Frente a la estatua de Van Eyck da comienzo el canal Spiegelrei, muelle principal desde el que los barcos salían hacia el mar atravesando el cercano pueblo de Damme, cuando Brujas era uno de los principales focos comerciales de los Países Bajos; de hecho, esta zona de la ciudad era el centro burgués y financiero, como queda patente en los edificios de la plaza, como el Tolhuis (aduana), donde se cobraban los peajes de entrada a Brujas, o la Logia de los Burgueses, justo enfrente, escenario para los negocios donde los comerciantes extranjeros presentaban sus mercancías a los locales, en cuya fachada podemos buscar el famoso oso de Brujas, presente en el escudo de la ciudad y considerado el primer habitante de la misma (una pista: se encuentra en una de las esquinas).

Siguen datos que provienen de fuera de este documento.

Lemma parties_of_addresses g a :
  CoreAddress <$> parties_of g a = filter (λ b, b ≠ a) (gn_addr <$> g).
Proof.
  unfold parties_of. induction g as [|n g IH]; [done|]. cbn [fmap list_fmap].
  change (CoreAddress (gn_party n)) with (gn_addr n).
  destruct (decide (gn_addr n = a)).
  - by rewrite !filter_cons_False by tauto.
  - rewrite !filter_cons_True by done. by rewrite fmap_cons, IH.
Qed.

Lemma elem_parties_of g a b :
  b ∈ CoreAddress <$> parties_of g a ↔ b ∈ gn_addr <$> g ∧ b ≠ a.
Proof. rewrite parties_of_addresses, list_elem_of_filter. tauto. Qed.

Lemma length_parties_of g n :
  honest_group g → n ∈ g → Z.of_nat (length (parties_of g (gn_addr n))) + 1 = Z.of_nat (length g).
Proof.
  intros Hg Hn. rewrite <- (length_fmap CoreAddress), parties_of_addresses, <- (length_fmap gn_addr g).
  pose proof (hg_distinct g Hg) as Hnd.
  assert (gn_addr n ∈ gn_addr <$> g) as Ha by (apply list_elem_of_fmap; eauto).
  revert Hnd Ha. generalize (gn_addr <$> g) as l, (gn_addr n) as a. clear.
  intros l a. induction l as [|b l IH]; intros Hnd Ha; [set_solver|].
  apply NoDup_cons in Hnd as [Hb Hnd]. destruct (decide (b = a)) as [->|Hne].
  - rewrite filter_cons_False by tauto. simpl.
    enough (filter (λ b, b ≠ a) l = l) as -> by lia. clear -Hb. induction l as [|b l IH]; [done|].
    rewrite filter_cons_True by set_solver. f_equal. set_solver.
  - rewrite filter_cons_True by done. simpl. specialize (IH Hnd). set_unfold. intuition; try lia; congruence.
Qed.

Lemma addr_inj g n n' : honest_group g → n ∈ g → n' ∈ g → gn_addr n = gn_addr n' → n = n'.
Proof.
  intros Hg Hn Hn' Ha. apply list_elem_of_lookup in Hn as [i Hi]. apply list_elem_of_lookup in Hn' as [j Hj].
  pose proof (NoDup_lookup (gn_addr <$> g) i j (gn_addr n) (hg_distinct g Hg)) as Hij.
  rewrite !list_lookup_fmap, Hi, Hj in Hij. simpl in Hij. rewrite Ha in Hij. naive_solver.
Qed.

End group.

(** ** What honest nodes send *)

Section sent.
Context `{Bech32, Crypto} {T : Type} `{!Hashable T}.
Context (g : list GroupNode) (sid : string) (f : Z).

(** The broadcaster of a node. *)
Definition rb_of (n : GroupNode) : RBConfig * RBState T :=
  NewReliable sid (parties_of g (gn_addr n)) (gn_account n) f.

Definition initial (v : option T) : RoundMessage T :=
  {| rm_Value := v; rm_SessionId := sid; rm_Round := 0; rm_Signatures := [] |}.

(** The message of the origin, and the relays of the messages sent by others. *)
Inductive sent (origin : GroupNode) (v : option T) : ReliableBroadcastMsg T → Prop :=
| sent_init sig :
    Sign (prv (gn_account origin)) (SignHash (initial v)) = Some sig →
    sent origin v
      {| bm_Msg := with_signatures (initial v) [{| sg_Signer := gn_addr origin; sg_Value := sig |}];
         bm_Sender := gn_addr origin |}
| sent_relay n m r :
    n ∈ g → sent origin v m → relay_of (rb_of n).1 m = Some r →
    sent origin v {| bm_Msg := r; bm_Sender := gn_addr n |}.

(** The node reads, as the first of its sender and round, a chain of f+1 signers. *)
Definition heard (c : RBConfig) (msgs : list (ReliableBroadcastMsg T)) : Prop :=
  ∃ m, reads_first c msgs m ∧ long_chain c m = true.

(** What a node reads in a run of the group: messages that other nodes sent. *)
Definition honest_reads (origin n : GroupNode) (v : option T) (msgs : list (ReliableBroadcastMsg T)) : Prop :=
  Forall (λ m, sent origin v m ∧ bm_Sender m ≠ gn_addr n) msgs.

(** [broadcastMsg]: the request to every party. *)
Definition broadcastMsg (encode : RoundMessage T → bytes) (type : RequestType) (c : RBConfig)
    (msg : RoundMessage T) : SubmitRequest :=
  {| rq_Sender := CosmosAddress (rb_self c); rq_SessionId := rb_sessionId c; rq_Type := type;
     rq_Data := Some (AnyReliableBroadcastData (encode msg)) |}.

End sent.

(** ** Lemmas *)

Section lemmas.
Context `{Bech32, Crypto} {T : Type} `{!Hashable T}.
Context (g : list GroupNode) (sid : string) (f : Z).
Hypothesis Hg : honest_group g.
Hypothesis Hf : 0 ≤ f < max_int64.
Implicit Types (m : ReliableBroadcastMsg T) (n origin : GroupNode).

Lemma rb_of_fields n :
  n ∈ g →
  rb_relayRounds (rb_of (T:=T) g sid f n).1 = f + 1 ∧ rb_sessionId (rb_of (T:=T) g sid f n).1 = sid ∧
  rb_self (rb_of (T:=T) g sid f n).1 = gn_account n ∧
  ∀ a, a ∈ rb_partiesMap (rb_of (T:=T) g sid f n).1 ↔ a ∈ gn_addr <$> g.
Proof.
  intros Hn. simpl. split_and!; [apply int64_id; unfold in_int64, min_int64, max_int64 in *; lia|done..|].
  intros a. rewrite elem_of_union, elem_of_singleton, elem_of_list_to_set, elem_parties_of.
  assert (gn_addr n ∈ gn_addr <$> g) by (apply list_elem_of_fmap; eauto).
  destruct (decide (a = gn_addr n)); naive_solver.
Qed.

Lemma rb_of_decodes n : n ∈ g → group_decodes (rb_of (T:=T) g sid f n).1.
Proof.
  intros Hn a Ha. apply rb_of_fields in Ha; [|done].
  apply list_elem_of_fmap in Ha as (x & -> & Hx).
  by apply (proj1 (Forall_forall _ _) (hg_decodes g Hg)).
Qed.

Lemma node_signs n h :
  n ∈ g → ∃ s, Sign (prv (gn_account n)) h = Some s ∧ SigToAddress h s = bech32_decode (gn_addr n).
Proof. intros Hn. by apply (proj1 (Forall_forall _ _) (hg_signs g Hg)). Qed.

(** A node's signature over the hash of a message extends its chain. *)
Lemma signature_valid n (m : RoundMessage T) s :
  n ∈ g → Sign (prv (gn_account n)) (SignHash m) = Some s →
  SignatureValid m {| sg_Signer := gn_addr n; sg_Value := s |} = Ok true.
Proof.
  intros Hn Hs. destruct (node_signs n (SignHash m) Hn) as (s' & Hs' & Hrec).
  rewrite Hs in Hs'. injection Hs' as <-. unfold SignatureValid, Addr.Bytes. simpl. rewrite Hrec.
  pose proof (proj1 (Forall_forall _ _) (hg_decodes g Hg) n Hn) as [bs Hbs]. rewrite Hbs. simpl.
  by rewrite bool_decide_true.
Qed.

Desde luego, la plaza tiene mucho ambiente, pues también está rodeada de tiendas y cafés, y nos ofrece una de las panorámicas más bellas de Brujas: si nos ponemos frente al canal podremos llevarnos una buena fotografía.
Brujas es la ciudad de las canales de modo que uno de los diez lugares que ver en Brujas, debía estar relacionado con otro de los patrimonios de esta ciudad: sus canales. El más bello de ellos es, sin duda, el canal Dijvers, cuyas aguas surcan las casas de piedra medieval que se alzan en sus riberas, el emotivo y agitado mercadillo tradicional y los puentes de piedra que una y otra vez cruzan los turistas que allí se acercan a sacar algunas de las más conocidas fotos de esta ciudad.
Plaza Huidenvettersplein:
Un lugar muy tranquilo, como apartado del resto de la ciudad, donde
varias terracitas permiten al viajero descansar un rato. Se trata de
la plaza de los curtidores (Huidenvettersplein), un gremio muy
importante allá por el siglo XVII. Esta plaza se encuentra al lado
del mercado de pescado y en ella también se vendían las piezas
capturadas, aunque solían ser las más baratas -de río-. Justo en el
medio hay una columna con dos pequeños leones encima y entre ambos
sujetan el escudo del gremio de los curtidores. Según parece a su
lado había otra y entre las dos columnas colocaban las básculas para
pesar el pescado.
Muelle del Rosario: En Brujas encontraréis este lugar con el nombre de Rozenhoedkaai. Se halla muy cerca del Parque Astrid y justo al lado del Ayuntamiento, por lo que no tiene pérdida. Además, si vais a hacer un paseo en barca por los canales de la ciudad, visita obligada, el Muelle del Rosario es el lugar de donde parten casi todas estas excursiones. La estampa que tendréis desde aquí resulta cautivadora. De día se suceden una serie de edificios de piedra, con sus pináculos puntiagudos, y de colores grises, rojos y blancos. De noche el escenario es mágico, yo diría que incluso misterioso. La luz es casi tenue, lo suficiente para mostraros una postal inquietante y maravillosa. Es de esas imágenes que no se os borrarán de la memoria por nada del mundo. Es en este lugar donde comprenderéis perfectamente porqué a Brujas se la conoce como la Venecia del norte.